*Work request:* Beneath this instruction is a block of data; output from it exactly the lines that run from the one containing "Ok (MkAddress (slice" through the one containing "StealthMaster : Type;", inclusive.

----

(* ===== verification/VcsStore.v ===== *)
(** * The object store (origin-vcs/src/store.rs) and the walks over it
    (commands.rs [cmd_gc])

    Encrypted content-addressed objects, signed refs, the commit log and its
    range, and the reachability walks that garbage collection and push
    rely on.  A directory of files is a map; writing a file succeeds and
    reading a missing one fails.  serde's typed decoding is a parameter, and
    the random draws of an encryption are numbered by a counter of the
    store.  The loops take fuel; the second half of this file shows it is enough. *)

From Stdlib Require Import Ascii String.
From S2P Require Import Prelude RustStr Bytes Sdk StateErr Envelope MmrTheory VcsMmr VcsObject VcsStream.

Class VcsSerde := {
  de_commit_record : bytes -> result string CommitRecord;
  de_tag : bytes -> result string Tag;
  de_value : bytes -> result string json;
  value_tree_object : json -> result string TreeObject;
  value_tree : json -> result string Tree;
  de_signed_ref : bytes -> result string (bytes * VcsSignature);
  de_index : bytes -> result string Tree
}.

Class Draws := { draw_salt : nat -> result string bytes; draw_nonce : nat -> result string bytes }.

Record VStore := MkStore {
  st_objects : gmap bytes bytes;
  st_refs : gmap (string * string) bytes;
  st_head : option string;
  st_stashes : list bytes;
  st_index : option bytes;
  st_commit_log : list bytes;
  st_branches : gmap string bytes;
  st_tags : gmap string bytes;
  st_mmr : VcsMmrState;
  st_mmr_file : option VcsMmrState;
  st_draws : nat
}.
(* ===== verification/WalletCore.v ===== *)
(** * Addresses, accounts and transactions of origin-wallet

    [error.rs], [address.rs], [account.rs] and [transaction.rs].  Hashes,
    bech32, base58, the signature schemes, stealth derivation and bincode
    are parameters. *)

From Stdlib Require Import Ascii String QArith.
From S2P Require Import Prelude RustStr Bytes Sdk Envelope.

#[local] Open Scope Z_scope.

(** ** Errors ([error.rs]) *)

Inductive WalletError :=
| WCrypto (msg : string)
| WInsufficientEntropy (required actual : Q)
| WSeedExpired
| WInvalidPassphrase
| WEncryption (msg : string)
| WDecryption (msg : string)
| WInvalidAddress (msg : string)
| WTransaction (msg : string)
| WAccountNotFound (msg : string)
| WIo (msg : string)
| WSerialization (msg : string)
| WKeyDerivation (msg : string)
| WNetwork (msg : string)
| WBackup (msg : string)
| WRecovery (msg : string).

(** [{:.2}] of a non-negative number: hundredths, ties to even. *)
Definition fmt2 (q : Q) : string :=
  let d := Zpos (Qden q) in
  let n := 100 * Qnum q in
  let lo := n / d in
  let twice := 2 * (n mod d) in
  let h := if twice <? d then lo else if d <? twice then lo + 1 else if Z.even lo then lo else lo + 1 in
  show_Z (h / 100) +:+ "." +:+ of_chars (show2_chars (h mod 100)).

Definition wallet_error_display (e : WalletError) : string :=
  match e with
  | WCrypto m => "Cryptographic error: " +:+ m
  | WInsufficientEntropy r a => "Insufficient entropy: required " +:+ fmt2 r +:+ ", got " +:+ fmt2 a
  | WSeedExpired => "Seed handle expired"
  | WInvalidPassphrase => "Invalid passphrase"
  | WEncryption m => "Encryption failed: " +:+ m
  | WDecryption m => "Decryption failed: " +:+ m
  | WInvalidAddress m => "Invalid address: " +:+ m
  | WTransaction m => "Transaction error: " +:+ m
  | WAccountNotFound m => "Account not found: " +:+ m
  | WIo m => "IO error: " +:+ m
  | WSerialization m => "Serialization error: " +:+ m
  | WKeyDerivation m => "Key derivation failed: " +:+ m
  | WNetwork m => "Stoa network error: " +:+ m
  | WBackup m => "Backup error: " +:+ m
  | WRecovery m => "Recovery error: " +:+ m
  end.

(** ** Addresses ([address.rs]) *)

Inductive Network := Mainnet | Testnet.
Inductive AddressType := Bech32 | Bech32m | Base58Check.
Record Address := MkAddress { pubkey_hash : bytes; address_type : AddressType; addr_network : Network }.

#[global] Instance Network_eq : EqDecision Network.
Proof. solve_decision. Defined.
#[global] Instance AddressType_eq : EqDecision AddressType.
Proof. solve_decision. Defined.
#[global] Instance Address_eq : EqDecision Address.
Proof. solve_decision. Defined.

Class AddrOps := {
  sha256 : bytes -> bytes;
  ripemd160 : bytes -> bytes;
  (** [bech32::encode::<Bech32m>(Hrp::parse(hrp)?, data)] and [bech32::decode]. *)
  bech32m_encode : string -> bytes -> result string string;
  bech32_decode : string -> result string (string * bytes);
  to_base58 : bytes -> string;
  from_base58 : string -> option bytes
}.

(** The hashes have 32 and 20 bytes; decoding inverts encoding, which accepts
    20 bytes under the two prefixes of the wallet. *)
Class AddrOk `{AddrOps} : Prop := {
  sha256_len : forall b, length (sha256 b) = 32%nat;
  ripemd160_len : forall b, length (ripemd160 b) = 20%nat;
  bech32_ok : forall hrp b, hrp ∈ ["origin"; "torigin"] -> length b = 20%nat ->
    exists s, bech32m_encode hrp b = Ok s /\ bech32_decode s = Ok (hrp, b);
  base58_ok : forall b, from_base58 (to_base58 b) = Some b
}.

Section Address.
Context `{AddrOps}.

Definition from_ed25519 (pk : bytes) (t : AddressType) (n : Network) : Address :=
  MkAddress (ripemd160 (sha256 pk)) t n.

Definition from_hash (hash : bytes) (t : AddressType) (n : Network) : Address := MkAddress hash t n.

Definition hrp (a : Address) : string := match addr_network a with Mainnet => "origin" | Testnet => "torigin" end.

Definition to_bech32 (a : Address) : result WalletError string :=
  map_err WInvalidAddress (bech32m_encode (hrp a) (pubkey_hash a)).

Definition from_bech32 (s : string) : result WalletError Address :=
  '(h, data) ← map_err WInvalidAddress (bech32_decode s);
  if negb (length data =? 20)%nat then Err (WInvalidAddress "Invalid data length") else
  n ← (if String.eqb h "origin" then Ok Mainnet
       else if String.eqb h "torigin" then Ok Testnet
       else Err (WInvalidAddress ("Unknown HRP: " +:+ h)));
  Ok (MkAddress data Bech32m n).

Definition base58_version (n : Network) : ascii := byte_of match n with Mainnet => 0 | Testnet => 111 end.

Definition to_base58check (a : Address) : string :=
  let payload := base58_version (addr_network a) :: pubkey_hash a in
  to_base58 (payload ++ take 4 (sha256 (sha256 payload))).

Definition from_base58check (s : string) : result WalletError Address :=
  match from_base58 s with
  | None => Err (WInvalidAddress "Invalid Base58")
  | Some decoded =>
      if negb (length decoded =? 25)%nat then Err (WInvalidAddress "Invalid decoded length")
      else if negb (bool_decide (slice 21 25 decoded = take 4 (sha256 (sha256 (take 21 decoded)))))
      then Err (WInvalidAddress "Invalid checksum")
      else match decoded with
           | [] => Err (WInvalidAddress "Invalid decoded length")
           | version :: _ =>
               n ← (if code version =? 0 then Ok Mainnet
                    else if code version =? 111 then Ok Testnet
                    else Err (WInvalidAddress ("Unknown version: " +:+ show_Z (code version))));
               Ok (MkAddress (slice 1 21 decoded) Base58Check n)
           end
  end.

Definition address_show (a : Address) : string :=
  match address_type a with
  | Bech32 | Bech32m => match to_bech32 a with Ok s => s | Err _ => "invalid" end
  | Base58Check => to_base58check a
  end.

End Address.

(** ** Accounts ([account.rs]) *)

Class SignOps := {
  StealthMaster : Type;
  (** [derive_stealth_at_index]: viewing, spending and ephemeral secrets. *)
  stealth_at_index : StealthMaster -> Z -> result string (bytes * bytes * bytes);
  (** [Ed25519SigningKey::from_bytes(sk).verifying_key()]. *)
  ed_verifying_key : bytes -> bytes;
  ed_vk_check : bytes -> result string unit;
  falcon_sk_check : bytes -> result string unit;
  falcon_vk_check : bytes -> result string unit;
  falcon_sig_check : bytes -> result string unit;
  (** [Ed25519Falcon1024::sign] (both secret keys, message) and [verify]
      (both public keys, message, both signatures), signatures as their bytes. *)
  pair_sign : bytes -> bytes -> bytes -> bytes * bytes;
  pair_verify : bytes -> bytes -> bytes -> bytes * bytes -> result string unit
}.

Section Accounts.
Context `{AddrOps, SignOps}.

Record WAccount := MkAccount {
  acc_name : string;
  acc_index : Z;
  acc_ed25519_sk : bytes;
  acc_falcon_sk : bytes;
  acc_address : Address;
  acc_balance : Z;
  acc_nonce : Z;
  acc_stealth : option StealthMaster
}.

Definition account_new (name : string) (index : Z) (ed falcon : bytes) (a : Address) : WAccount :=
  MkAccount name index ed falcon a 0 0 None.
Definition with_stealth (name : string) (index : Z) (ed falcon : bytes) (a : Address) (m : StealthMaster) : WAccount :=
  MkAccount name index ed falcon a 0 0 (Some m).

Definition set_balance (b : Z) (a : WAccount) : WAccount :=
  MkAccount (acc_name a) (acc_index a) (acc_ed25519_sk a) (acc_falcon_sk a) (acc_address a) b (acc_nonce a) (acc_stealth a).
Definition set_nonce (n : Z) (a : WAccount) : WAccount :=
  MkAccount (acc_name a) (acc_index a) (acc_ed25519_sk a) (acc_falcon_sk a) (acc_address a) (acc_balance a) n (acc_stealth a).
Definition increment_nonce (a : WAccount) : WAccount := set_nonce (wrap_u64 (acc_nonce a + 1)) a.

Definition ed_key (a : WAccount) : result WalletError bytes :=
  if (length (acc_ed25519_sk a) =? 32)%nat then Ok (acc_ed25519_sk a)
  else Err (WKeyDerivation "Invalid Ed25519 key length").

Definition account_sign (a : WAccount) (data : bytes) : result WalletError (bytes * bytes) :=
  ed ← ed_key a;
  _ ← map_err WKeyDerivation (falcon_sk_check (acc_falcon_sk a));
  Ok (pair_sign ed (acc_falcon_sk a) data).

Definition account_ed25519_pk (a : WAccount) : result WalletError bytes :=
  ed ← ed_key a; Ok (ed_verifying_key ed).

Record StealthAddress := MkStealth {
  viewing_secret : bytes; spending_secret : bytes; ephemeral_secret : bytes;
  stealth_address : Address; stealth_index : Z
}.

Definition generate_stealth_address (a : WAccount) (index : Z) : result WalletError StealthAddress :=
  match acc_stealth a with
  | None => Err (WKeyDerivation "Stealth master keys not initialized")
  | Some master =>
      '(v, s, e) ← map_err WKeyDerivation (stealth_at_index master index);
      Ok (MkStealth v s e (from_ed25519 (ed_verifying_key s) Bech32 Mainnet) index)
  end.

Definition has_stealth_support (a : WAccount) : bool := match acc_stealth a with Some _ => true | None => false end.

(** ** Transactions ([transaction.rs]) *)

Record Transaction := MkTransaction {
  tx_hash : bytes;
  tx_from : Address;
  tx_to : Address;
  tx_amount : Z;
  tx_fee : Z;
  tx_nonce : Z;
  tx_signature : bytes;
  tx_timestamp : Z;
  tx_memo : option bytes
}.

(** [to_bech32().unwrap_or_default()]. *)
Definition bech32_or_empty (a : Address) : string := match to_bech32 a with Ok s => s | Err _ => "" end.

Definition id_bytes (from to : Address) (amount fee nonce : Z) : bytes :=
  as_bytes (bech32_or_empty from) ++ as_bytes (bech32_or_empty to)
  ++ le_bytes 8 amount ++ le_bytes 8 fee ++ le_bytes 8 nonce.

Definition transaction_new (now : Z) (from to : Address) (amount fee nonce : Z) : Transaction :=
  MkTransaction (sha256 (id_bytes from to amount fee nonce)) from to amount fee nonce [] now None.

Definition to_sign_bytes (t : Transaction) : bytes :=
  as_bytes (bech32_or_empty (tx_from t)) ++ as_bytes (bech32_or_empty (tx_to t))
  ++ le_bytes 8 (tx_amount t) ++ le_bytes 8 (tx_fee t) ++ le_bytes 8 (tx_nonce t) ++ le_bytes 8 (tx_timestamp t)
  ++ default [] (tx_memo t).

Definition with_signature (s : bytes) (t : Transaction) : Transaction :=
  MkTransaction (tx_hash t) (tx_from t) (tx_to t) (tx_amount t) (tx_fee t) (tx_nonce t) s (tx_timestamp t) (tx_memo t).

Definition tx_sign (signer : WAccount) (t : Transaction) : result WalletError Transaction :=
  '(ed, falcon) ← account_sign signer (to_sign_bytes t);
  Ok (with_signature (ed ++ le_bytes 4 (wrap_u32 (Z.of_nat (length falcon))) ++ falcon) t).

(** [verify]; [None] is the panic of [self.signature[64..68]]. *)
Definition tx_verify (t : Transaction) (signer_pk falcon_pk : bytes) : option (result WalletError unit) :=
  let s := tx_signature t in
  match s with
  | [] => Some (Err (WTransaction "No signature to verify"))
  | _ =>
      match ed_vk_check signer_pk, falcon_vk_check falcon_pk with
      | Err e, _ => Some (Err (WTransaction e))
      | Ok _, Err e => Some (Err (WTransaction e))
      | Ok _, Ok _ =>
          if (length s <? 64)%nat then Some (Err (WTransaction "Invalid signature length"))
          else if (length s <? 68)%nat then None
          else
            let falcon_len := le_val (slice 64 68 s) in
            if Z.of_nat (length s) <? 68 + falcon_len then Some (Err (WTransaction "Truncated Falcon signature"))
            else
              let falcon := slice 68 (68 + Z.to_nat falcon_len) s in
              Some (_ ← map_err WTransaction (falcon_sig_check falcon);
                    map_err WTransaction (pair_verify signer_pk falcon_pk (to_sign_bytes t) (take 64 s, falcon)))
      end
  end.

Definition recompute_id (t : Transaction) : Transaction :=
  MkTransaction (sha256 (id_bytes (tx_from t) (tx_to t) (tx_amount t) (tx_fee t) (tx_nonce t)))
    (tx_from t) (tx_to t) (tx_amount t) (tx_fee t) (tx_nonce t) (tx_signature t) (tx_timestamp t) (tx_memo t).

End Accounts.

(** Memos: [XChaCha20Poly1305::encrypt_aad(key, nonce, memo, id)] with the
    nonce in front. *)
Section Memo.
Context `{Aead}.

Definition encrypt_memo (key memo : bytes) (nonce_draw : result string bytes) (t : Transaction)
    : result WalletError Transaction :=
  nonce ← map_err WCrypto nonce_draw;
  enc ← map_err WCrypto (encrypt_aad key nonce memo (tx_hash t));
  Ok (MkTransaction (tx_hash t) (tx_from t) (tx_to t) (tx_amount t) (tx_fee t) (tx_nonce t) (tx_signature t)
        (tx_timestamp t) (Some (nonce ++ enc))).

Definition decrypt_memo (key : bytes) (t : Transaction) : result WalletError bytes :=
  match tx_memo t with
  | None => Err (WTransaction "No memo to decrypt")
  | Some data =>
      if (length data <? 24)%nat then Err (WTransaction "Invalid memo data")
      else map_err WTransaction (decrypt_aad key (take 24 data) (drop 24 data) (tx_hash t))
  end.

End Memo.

----

*Your solution:*
               Ok (MkAddress (slice 1 21 decoded) Base58Check n)
           end
  end.

Definition address_show (a : Address) : string :=
  match address_type a with
  | Bech32 | Bech32m => match to_bech32 a with Ok s => s | Err _ => "invalid" end
  | Base58Check => to_base58check a
  end.

End Address.

(** ** Accounts ([account.rs]) *)

Class SignOps := {
  StealthMaster : Type;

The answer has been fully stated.